*** INPUT FOR THIS TASK ***

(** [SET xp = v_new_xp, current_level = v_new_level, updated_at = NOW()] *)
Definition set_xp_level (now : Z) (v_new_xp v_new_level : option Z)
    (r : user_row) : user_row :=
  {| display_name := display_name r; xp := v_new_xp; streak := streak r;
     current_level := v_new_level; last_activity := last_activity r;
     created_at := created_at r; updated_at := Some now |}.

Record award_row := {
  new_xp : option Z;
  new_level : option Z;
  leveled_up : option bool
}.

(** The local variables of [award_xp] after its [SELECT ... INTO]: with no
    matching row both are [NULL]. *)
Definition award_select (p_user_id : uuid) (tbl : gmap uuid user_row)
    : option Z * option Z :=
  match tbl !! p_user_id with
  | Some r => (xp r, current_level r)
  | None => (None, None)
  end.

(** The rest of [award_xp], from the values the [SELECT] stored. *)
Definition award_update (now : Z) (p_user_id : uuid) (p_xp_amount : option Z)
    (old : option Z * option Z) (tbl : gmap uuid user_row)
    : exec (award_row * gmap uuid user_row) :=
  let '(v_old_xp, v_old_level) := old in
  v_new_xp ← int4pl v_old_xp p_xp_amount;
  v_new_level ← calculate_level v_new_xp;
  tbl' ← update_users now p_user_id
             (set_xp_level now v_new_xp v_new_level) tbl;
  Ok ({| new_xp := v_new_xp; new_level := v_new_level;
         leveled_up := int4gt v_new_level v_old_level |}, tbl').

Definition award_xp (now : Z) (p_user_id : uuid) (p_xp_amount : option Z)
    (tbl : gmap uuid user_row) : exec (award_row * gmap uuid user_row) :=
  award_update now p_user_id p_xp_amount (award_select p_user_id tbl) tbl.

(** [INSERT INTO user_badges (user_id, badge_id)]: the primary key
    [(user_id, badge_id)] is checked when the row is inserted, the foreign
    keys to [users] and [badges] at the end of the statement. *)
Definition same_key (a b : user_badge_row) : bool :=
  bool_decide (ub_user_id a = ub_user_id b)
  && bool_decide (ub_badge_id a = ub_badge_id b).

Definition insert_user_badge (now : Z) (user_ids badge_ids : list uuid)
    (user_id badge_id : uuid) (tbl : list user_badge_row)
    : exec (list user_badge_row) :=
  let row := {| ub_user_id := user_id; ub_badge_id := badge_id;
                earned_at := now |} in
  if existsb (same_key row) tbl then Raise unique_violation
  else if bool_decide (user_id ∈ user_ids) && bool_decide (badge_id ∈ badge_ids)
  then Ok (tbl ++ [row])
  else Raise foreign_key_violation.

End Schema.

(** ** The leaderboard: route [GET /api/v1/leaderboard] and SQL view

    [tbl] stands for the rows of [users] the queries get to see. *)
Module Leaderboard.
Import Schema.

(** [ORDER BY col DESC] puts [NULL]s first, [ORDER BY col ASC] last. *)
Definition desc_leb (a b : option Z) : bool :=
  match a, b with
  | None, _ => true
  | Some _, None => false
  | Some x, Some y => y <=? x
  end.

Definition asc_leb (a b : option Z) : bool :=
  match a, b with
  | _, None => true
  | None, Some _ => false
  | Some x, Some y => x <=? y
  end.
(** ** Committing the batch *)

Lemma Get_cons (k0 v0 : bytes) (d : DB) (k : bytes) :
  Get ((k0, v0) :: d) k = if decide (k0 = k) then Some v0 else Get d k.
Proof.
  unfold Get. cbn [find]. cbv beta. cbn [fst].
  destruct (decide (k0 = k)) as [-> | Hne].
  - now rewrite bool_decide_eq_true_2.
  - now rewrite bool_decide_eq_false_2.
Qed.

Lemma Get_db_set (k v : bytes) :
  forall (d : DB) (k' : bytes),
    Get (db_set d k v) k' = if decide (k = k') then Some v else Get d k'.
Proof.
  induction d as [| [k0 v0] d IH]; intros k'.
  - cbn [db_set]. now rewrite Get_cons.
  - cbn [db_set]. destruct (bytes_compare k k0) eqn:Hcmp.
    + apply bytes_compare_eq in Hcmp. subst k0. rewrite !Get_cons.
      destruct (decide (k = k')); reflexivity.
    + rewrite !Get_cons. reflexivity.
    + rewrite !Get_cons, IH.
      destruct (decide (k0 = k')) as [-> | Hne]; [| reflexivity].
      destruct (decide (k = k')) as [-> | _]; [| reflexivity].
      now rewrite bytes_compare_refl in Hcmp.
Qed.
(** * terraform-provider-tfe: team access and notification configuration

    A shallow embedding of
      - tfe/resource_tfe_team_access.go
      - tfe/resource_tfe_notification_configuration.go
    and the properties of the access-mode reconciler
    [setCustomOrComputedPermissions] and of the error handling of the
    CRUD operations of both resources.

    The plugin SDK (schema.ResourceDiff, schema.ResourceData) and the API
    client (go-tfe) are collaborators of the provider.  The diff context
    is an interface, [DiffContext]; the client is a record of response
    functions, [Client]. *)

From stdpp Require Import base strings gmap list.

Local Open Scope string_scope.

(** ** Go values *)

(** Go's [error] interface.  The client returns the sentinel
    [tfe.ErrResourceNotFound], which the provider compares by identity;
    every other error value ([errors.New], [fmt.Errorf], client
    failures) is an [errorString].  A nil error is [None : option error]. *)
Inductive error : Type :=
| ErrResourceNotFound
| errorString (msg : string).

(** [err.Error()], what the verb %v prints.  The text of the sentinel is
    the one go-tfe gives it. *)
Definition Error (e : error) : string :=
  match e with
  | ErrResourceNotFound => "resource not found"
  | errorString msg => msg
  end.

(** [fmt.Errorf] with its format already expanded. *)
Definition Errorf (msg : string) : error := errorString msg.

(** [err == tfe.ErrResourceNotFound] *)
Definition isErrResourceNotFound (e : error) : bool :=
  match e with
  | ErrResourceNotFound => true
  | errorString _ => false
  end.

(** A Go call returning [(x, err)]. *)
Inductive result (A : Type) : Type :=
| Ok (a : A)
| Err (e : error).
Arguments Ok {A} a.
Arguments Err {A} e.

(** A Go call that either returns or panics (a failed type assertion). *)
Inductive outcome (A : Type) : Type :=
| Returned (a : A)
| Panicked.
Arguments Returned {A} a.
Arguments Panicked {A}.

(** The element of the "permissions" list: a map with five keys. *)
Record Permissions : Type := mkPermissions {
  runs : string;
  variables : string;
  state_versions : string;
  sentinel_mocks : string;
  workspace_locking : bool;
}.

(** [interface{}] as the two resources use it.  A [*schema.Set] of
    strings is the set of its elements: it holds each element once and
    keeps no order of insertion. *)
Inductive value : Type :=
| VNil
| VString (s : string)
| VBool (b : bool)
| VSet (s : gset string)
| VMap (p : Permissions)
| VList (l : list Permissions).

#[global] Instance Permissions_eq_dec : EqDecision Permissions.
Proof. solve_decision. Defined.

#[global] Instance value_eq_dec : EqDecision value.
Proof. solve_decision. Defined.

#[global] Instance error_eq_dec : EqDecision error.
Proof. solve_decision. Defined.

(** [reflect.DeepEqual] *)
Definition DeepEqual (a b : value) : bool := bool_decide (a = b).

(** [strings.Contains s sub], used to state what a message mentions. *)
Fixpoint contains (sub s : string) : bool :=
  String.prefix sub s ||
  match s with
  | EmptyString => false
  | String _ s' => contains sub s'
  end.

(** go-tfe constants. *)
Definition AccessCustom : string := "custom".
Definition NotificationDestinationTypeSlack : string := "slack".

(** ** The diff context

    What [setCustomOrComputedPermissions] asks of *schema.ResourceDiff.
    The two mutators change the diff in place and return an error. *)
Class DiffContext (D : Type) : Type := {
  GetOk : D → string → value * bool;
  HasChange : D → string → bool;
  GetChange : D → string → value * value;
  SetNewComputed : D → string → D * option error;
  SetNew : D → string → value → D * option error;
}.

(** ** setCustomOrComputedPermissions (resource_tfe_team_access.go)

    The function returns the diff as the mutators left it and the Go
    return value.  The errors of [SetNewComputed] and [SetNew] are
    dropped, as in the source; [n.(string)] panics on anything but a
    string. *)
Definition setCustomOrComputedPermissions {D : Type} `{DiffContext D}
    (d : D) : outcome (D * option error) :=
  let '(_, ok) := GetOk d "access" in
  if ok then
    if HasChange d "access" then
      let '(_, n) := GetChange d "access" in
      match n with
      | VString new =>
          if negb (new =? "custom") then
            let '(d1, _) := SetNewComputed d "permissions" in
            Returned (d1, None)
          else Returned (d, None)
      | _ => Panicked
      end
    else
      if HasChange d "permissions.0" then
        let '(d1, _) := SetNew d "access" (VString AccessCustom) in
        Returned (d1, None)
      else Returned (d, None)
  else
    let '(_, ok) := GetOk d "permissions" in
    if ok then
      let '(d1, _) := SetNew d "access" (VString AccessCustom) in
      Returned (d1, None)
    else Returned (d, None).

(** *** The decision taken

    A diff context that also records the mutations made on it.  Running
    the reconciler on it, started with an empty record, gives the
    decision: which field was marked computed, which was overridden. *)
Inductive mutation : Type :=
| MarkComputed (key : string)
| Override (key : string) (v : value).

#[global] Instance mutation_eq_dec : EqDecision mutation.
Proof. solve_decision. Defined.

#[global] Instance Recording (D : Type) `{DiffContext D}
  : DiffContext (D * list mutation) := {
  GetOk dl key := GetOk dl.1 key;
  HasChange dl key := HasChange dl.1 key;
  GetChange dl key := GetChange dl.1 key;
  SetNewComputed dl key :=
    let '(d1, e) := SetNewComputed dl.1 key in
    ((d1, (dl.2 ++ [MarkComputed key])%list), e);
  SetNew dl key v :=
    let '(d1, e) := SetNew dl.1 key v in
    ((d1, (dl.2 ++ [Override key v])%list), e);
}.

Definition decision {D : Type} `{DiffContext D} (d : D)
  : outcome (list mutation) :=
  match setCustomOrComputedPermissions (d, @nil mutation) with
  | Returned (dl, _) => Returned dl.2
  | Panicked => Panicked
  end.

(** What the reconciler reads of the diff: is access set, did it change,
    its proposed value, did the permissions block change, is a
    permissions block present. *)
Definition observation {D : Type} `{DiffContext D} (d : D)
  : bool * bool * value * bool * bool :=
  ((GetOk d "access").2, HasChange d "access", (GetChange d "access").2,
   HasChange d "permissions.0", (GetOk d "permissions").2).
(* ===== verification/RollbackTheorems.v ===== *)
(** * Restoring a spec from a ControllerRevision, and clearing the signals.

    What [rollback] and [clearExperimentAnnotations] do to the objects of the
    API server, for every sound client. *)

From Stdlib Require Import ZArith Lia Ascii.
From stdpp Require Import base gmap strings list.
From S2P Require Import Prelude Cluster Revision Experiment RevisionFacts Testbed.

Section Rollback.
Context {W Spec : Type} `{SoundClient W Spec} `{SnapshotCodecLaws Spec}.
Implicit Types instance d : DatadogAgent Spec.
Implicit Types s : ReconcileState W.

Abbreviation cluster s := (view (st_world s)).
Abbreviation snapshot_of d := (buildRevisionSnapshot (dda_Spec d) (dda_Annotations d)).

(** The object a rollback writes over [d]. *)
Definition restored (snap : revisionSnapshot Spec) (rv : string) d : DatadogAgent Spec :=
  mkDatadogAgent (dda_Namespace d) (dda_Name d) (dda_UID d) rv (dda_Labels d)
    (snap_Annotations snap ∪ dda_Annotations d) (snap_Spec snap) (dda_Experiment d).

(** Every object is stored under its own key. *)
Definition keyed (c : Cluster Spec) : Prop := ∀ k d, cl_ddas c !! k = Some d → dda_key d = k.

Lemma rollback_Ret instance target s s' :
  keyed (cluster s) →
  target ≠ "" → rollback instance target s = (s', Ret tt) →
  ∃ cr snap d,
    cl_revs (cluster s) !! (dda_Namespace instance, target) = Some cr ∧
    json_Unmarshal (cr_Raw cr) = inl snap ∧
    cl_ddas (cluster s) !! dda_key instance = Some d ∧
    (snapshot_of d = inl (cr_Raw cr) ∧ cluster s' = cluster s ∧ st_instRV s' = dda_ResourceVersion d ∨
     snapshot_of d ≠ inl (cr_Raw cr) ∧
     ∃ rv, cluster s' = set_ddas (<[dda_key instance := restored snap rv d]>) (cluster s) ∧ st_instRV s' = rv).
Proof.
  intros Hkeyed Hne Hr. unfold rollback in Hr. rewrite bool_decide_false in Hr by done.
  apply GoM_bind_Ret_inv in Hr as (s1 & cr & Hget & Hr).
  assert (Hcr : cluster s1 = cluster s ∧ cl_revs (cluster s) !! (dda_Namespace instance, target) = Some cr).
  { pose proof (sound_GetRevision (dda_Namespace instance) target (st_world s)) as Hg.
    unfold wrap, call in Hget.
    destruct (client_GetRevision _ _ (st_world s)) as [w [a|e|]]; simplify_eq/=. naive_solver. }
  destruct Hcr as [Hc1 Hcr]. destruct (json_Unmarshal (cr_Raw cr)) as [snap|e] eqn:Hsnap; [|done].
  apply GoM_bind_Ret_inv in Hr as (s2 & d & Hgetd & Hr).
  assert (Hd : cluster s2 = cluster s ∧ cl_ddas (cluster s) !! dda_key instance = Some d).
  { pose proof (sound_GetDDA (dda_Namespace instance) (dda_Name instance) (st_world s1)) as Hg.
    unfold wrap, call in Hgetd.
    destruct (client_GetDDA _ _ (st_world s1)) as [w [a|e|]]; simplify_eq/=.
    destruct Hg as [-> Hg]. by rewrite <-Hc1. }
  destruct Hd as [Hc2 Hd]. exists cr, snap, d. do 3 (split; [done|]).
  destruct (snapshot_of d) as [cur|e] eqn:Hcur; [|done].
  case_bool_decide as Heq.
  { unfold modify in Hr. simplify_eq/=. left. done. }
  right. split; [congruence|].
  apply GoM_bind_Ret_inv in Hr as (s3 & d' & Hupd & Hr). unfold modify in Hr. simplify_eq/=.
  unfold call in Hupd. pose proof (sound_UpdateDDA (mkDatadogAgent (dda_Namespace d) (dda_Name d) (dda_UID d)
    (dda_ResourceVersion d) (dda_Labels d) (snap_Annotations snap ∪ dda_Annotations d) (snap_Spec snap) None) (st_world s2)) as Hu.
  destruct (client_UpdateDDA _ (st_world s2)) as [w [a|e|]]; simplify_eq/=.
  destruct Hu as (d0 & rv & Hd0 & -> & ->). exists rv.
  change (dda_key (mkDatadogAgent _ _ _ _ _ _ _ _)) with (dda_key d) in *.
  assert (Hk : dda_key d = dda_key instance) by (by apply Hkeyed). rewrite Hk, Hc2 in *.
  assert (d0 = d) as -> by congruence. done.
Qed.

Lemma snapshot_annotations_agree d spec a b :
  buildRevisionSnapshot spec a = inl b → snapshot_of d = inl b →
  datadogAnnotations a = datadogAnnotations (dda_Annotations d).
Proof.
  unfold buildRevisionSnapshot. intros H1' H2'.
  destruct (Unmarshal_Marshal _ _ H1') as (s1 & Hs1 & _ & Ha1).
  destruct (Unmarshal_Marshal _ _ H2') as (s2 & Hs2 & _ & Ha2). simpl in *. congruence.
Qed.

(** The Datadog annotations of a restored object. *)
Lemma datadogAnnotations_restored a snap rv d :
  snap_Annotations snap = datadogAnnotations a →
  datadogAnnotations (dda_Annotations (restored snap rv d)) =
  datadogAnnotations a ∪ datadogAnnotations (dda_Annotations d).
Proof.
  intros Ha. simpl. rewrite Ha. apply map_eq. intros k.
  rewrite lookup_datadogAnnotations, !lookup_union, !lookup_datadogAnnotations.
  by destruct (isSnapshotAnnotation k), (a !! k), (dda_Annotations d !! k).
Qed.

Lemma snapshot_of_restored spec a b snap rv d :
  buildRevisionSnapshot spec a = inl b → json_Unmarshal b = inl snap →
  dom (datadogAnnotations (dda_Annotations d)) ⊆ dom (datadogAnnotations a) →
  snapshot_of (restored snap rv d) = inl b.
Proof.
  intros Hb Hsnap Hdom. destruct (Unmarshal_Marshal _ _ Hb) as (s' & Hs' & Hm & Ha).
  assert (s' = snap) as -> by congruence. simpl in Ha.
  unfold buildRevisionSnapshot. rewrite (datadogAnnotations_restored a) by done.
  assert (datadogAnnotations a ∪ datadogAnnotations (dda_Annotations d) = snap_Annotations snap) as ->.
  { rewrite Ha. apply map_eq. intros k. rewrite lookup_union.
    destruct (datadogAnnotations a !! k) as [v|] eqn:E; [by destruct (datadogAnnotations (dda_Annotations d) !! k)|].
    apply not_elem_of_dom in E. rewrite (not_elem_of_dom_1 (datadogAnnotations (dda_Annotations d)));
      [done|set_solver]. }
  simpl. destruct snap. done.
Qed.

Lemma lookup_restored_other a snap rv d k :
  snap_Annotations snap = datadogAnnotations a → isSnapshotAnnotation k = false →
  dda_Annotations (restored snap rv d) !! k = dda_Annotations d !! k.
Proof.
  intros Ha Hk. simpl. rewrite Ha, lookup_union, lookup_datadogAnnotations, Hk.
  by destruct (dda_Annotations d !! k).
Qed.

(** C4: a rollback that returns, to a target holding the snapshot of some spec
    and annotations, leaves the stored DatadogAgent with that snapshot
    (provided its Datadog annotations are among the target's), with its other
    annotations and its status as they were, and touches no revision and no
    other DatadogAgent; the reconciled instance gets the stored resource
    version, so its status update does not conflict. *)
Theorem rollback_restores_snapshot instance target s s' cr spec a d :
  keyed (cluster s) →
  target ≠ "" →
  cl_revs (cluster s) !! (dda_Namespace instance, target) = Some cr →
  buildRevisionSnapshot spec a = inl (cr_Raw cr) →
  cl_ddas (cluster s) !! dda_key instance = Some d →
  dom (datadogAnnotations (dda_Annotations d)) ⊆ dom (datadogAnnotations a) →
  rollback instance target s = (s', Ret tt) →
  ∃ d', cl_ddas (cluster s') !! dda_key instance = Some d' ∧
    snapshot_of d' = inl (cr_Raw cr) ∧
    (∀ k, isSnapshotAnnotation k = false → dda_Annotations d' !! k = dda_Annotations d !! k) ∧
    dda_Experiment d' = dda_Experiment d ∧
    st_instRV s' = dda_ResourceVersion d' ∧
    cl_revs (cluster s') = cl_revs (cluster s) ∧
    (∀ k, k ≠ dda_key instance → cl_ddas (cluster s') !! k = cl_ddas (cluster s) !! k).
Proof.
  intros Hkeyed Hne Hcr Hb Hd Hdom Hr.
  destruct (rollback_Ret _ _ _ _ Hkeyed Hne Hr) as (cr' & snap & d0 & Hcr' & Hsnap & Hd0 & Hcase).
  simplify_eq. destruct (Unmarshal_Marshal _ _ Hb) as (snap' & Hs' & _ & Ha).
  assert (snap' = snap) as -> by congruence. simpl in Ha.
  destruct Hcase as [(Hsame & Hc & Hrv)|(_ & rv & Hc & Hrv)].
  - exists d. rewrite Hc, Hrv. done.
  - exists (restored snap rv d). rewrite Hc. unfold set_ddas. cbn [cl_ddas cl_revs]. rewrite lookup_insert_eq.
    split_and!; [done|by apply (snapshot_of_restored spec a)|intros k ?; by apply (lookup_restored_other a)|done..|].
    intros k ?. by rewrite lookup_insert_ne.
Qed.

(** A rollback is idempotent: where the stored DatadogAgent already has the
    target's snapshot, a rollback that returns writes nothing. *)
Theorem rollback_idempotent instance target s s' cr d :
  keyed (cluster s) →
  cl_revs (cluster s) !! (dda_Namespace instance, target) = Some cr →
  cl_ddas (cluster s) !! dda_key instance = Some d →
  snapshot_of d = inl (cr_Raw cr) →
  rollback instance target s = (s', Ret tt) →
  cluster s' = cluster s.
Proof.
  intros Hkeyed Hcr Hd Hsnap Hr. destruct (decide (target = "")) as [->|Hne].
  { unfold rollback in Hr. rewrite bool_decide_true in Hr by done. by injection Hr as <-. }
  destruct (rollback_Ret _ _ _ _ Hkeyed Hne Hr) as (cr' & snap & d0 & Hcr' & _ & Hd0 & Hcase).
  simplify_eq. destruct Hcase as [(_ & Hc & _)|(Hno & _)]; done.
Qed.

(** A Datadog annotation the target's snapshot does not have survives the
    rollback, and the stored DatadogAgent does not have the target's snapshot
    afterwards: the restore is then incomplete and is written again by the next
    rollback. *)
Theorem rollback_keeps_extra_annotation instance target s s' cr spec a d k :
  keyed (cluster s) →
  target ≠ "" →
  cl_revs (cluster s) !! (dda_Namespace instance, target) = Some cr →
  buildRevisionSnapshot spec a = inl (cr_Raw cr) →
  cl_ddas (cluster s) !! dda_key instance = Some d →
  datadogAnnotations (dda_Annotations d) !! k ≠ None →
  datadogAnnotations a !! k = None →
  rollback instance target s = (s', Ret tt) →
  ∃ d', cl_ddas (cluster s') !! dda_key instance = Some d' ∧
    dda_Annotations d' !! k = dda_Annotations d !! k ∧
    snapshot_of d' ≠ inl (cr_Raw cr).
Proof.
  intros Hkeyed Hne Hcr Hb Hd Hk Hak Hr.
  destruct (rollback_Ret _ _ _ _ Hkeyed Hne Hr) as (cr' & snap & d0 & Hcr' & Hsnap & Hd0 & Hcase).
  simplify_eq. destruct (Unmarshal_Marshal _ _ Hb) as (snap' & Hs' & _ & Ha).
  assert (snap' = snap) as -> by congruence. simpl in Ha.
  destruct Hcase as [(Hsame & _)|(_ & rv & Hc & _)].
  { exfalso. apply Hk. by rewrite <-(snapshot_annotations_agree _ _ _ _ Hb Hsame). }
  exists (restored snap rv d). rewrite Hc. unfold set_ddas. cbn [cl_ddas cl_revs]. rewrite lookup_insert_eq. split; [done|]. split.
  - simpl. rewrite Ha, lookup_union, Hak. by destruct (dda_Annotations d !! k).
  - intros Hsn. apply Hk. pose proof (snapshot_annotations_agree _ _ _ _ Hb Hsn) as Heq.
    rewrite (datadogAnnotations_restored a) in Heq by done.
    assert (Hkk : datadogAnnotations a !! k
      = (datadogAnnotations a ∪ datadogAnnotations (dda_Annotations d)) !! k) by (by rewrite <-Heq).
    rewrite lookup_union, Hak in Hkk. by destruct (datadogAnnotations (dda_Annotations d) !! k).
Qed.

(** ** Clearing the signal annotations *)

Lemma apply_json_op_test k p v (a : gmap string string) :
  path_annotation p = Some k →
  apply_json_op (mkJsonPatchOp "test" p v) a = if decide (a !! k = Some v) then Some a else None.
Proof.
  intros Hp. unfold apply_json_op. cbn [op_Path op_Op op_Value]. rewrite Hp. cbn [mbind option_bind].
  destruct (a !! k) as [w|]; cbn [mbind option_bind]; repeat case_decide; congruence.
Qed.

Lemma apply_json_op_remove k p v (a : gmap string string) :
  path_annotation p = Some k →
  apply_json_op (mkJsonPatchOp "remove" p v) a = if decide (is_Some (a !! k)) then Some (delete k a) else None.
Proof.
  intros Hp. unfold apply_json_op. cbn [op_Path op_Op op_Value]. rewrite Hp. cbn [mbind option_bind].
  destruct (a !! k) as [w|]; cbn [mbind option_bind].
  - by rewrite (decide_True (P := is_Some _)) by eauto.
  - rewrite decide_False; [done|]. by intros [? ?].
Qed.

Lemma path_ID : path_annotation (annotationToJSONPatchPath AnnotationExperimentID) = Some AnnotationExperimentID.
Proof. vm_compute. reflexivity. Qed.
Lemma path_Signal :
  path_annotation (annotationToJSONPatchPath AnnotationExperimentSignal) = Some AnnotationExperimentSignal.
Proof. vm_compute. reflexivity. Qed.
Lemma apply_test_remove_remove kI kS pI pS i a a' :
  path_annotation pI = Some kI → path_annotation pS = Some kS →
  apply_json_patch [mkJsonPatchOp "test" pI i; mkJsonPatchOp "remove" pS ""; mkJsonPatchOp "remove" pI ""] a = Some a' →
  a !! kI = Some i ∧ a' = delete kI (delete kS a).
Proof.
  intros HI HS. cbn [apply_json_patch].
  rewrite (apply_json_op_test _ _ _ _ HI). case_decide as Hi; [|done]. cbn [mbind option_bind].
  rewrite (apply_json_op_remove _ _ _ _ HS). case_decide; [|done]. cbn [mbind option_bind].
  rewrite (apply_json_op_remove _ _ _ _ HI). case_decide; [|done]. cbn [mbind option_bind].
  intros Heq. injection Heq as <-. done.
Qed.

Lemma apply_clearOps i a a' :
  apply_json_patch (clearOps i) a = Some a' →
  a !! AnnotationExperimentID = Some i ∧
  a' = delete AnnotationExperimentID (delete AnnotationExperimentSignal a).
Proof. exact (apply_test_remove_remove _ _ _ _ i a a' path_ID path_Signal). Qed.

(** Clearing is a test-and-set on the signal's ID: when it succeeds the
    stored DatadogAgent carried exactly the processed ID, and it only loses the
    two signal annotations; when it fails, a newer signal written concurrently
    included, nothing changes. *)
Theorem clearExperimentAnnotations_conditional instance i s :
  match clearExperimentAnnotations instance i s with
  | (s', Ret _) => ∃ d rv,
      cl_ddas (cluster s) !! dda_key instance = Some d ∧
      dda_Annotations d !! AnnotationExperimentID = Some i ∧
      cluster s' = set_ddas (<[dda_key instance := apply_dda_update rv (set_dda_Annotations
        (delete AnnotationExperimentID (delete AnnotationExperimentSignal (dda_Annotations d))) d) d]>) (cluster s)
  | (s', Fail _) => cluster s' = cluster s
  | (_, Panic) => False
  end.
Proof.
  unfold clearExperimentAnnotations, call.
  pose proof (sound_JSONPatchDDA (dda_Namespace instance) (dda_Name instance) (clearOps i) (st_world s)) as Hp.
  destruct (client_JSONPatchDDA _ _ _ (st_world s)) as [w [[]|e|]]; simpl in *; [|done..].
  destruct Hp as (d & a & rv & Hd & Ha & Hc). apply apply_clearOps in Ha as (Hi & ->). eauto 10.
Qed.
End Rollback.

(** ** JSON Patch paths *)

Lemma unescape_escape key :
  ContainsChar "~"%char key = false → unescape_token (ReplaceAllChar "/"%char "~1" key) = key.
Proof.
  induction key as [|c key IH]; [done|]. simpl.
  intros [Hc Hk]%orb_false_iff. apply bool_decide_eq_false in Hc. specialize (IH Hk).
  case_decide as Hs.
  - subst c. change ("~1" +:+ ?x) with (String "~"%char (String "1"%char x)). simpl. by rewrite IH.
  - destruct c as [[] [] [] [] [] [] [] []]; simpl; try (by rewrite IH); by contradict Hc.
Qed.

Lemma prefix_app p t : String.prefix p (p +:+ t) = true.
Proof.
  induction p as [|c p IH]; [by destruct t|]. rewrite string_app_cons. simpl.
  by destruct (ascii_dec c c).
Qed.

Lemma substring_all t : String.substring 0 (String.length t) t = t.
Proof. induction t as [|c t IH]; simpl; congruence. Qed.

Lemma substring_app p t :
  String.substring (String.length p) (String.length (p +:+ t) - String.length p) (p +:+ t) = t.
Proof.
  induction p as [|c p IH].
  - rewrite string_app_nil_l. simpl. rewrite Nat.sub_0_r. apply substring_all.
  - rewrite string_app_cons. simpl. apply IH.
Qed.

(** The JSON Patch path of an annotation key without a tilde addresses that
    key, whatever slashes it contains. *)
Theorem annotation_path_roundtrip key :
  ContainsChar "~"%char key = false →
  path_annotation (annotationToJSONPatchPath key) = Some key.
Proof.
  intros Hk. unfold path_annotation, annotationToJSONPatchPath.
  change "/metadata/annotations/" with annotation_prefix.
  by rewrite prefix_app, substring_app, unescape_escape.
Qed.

*** End of INPUT FOR THIS TASK ***

DIRECTIONS
Exact duplication is required for the lines above, from the line that contains "and annotations, leaves" to the line that contains "version, so its", inclusive; omit all others.

COMPLETED TASK
    and annotations, leaves the stored DatadogAgent with that snapshot
    (provided its Datadog annotations are among the target's), with its other
    annotations and its status as they were, and touches no revision and no
    other DatadogAgent; the reconciled instance gets the stored resource
    version, so its status update does not conflict. *)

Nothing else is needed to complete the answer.